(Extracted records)
= = = =

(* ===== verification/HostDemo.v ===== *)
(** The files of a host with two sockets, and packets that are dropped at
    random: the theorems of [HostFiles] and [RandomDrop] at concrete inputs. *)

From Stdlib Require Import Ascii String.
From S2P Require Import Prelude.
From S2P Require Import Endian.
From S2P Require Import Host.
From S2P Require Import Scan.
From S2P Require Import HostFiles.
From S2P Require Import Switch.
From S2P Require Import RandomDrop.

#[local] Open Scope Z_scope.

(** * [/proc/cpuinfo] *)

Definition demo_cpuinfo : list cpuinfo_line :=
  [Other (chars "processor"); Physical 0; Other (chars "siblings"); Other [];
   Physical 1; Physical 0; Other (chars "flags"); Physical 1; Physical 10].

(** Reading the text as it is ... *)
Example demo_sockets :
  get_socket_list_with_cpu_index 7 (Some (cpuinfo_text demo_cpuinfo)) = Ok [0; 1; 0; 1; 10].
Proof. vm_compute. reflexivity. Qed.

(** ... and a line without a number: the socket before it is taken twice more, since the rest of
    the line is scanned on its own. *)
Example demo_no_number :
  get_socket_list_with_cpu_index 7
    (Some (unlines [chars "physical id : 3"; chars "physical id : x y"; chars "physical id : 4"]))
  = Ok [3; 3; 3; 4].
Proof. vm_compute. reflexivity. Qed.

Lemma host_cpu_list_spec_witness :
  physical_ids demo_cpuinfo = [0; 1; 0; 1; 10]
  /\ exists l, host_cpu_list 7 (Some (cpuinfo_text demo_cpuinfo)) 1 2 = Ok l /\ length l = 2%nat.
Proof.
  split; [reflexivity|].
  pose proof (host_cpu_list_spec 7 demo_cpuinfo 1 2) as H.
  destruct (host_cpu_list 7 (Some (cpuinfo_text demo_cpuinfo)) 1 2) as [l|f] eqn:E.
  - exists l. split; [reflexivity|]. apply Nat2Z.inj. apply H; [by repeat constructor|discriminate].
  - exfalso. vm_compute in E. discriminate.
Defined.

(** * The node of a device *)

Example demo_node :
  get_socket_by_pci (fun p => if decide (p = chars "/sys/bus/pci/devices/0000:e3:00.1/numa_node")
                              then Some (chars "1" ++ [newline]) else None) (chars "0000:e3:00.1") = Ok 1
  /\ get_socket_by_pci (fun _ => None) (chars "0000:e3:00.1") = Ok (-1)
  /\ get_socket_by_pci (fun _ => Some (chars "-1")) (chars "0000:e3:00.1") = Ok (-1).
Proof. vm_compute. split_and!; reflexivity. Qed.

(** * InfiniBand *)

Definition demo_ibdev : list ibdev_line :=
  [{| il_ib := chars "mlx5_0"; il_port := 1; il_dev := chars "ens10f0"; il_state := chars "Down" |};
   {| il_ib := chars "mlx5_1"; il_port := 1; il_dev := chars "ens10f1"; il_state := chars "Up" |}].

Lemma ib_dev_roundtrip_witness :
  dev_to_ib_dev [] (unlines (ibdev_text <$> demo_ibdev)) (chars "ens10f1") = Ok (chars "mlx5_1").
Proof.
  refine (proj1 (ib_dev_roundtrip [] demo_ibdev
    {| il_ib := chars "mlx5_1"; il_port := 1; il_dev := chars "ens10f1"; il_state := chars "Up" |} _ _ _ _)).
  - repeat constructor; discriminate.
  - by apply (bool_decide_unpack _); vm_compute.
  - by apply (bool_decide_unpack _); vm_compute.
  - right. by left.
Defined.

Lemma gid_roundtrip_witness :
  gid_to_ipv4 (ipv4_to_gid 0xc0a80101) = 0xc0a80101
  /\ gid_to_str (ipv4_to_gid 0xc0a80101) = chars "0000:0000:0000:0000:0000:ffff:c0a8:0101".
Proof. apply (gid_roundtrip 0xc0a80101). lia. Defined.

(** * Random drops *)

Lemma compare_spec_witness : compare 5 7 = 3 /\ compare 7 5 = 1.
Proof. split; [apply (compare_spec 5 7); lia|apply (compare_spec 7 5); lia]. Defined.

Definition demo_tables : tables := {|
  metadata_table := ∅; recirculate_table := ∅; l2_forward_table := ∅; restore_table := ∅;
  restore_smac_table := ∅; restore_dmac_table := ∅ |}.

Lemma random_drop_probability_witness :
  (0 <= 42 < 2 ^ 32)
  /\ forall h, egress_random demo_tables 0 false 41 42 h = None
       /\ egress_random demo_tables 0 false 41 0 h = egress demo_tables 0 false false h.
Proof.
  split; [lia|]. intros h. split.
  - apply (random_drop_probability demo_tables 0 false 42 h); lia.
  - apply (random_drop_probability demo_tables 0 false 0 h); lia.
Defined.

= = = =

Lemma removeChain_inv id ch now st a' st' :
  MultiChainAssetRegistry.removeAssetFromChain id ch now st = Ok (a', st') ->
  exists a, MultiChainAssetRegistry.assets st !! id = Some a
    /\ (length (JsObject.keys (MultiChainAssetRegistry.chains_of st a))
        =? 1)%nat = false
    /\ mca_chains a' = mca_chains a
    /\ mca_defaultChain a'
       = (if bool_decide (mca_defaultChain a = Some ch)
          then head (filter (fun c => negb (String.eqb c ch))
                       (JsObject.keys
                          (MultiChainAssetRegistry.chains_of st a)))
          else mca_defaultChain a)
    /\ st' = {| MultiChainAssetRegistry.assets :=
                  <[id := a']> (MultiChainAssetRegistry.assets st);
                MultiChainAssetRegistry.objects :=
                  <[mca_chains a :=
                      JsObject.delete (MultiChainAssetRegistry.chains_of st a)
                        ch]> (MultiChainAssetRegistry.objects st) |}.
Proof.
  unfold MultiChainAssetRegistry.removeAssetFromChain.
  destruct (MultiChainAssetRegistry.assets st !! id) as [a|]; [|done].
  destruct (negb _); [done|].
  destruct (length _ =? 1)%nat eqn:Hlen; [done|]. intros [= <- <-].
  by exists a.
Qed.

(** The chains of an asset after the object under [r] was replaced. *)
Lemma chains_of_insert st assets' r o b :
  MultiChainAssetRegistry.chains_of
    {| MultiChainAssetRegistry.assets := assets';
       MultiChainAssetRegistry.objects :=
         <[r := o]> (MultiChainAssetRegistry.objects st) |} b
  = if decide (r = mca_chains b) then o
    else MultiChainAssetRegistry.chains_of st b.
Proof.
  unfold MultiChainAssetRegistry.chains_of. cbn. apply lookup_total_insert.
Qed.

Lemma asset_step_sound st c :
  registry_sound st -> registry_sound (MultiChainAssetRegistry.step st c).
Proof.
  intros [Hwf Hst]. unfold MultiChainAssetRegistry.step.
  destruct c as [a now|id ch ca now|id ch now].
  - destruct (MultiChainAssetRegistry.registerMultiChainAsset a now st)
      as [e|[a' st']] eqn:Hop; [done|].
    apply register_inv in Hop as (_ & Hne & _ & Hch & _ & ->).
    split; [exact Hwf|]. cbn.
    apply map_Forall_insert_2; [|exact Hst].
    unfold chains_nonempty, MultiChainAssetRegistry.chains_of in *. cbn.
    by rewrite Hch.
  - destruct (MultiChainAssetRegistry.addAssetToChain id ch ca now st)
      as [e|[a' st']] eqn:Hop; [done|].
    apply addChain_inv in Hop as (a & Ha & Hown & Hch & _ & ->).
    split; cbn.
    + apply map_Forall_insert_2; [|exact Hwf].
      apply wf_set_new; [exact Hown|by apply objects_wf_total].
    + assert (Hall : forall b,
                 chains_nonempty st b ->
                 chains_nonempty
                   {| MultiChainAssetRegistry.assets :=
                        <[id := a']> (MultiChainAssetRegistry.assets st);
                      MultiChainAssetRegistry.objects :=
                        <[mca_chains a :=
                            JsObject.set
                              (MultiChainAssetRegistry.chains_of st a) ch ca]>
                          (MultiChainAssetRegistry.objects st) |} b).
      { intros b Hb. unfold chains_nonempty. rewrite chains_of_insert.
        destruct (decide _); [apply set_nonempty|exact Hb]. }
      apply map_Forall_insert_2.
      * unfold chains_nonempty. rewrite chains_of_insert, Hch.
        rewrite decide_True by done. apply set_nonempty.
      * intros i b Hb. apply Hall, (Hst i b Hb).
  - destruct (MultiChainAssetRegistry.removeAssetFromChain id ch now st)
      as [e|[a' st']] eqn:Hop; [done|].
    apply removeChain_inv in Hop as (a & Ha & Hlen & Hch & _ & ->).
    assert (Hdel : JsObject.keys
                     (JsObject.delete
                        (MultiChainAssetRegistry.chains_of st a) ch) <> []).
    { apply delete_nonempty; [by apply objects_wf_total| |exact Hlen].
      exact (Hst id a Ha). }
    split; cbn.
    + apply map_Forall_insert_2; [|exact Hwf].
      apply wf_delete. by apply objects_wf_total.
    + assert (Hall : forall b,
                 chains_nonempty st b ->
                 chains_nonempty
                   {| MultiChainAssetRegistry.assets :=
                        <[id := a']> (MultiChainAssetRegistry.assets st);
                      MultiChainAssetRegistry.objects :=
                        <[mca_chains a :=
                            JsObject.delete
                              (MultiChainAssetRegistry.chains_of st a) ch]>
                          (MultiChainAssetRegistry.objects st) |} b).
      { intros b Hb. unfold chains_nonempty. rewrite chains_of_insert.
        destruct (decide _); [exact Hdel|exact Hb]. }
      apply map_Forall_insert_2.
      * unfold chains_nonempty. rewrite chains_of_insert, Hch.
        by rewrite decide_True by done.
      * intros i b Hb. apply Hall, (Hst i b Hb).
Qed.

= = = =

§ **WHAT THE TASK ASKS**:
Your answer must be a single number: the count of lines in these records that contain "negb".

§ **WRITTEN SOLUTION**:
2